Text drawn from the journal of Willow, Mistwalker of the Virlych:
As if we haven’t faced enough, going down to the basement we hear a lot of banging noises and as we get down there the scent of something cooking quickly turns to the scent of something revolting. Suddenly, I’m not sure I want to be here, as it seems that every time something odd happens I either wind up running or we end up biting off more than we can chew so to speak. And it seems that this time we’ll be facing the Splatter Man. I’ll admit, seeing my name written in blood on the walls as we headed down was unsettling; but there was no way I would be telling my companions that. (It is always interesting to examine the results of emotion overriding reason. This could turn into a case study…)
Why is it all the psychos look to women as weak and helpless? It’s sickening; just once I’d like to have those types put into their place by the very women they think to be weak. (Undoubtably, this Willow has never read the works of the esteemed Professor Idneous of Barstoi, whose research two centuries ago proved beyond a doubt the proper place of the female. Only through protection of the womb, and those meek women who wield it, shall mankind survive and thrive.)
We did some exploration of the room that we went into; Toreg and Dorvinius exploring a wall that evidently had something odd about it, while Abel and I looked over a bunch of tags. Sadly, most of the tags were worn away and old, so not much was actually found out except for a few items that we noticed. The masterwork war razor made me a bit uneasy.

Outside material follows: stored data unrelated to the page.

(** * Multi-head ingest and key lookup (gpudb_multihead_io.py)

    A shallow embedding of the client-side sharding code of
    [gpudb/gpudb_multihead_io.py]: the record-key image ([_RecordKey]),
    the key schema analysis ([_RecordKeyBuilder]), the per-worker queue
    ([_WorkerQueue]) and the ingestor and retriever built on them,
    followed by the properties of the specification that concern them.

    Python integers are unbounded, so they are [Z]; a [bytearray] is a
    list of [Z] in [0, 256); a [str] is the list of its code points; a
    [dict] keyed by integers or strings is a [gmap]; a raised exception
    is the left injection of a sum. *)

From Stdlib Require Import ZArith List Lia Bool String Ascii DecimalString.
From stdpp Require Import base option list gmap strings.

Open Scope Z_scope.

(** ** Exceptions *)

Inductive pyexn : Type :=
  | GPUdbException (msg : string)
  | StructError
  | UnicodeEncodeError
  | KeyError (key : string)
  | TypeError
  | AttributeError
  | NameError
  | ValueError
  | IndexError.

(** A computation that returns a value or raises. *)
Definition exc (A : Type) : Type := pyexn + A.

Definition ret {A} (a : A) : exc A := inr a.
Definition raise {A} (e : pyexn) : exc A := inl e.
Definition bind {A B} (m : exc A) (k : A -> exc B) : exc B :=
  match m with
  | inl e => inl e
  | inr a => k a
  end.

Notation "'do' x <- m ; k" := (bind m (fun x => k))
  (at level 10, x binder, m at level 100, k at level 200).
Notation "'do_' m ; k" := (bind m (fun _ => k))
  (at level 10, m at level 100, k at level 200).

(** ** Strings and bytes *)

(** A Python 3 [str]: its code points. *)
Definition pystr : Type := list Z.

Definition str_of (s : string) : pystr :=
  map (fun a => Z.of_N (N_of_ascii a)) (list_ascii_of_string s).

Definition is_ascii (s : pystr) : Prop := Forall (fun c => 0 <= c < 128) s.

(** [bytes( s, "utf-8" )]: surrogate code points cannot be encoded. *)
Definition utf8_char (c : Z) : exc (list Z) :=
  if c <? 128 then ret [c]
  else if c <? 2048 then
    ret [Z.lor 192 (Z.shiftr c 6); Z.lor 128 (Z.land c 63)]
  else if (55296 <=? c) && (c <=? 57343) then raise UnicodeEncodeError
  else if c <? 65536 then
    ret [Z.lor 224 (Z.shiftr c 12);
         Z.lor 128 (Z.land (Z.shiftr c 6) 63);
         Z.lor 128 (Z.land c 63)]
  else
    ret [Z.lor 240 (Z.shiftr c 18);
         Z.lor 128 (Z.land (Z.shiftr c 12) 63);
         Z.lor 128 (Z.land (Z.shiftr c 6) 63);
         Z.lor 128 (Z.land c 63)].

I jumped at the sound of stone grinding against stone and turned to see what the dwarf had gotten us into this time. Though, at finding a few things, I was advised to help watch the door. I wonder why I’m taking orders or suggestions from a grumpy, stubborn dwarf. Oh, that’s right, he’s the one that keeps most of the party alive by taking the brunt of the damage. Willow’s journeys alone in nature have obviously colored her psyche. This journal appears to be her catharsis…a friend more than a tool. Not uncommon or unexpected.)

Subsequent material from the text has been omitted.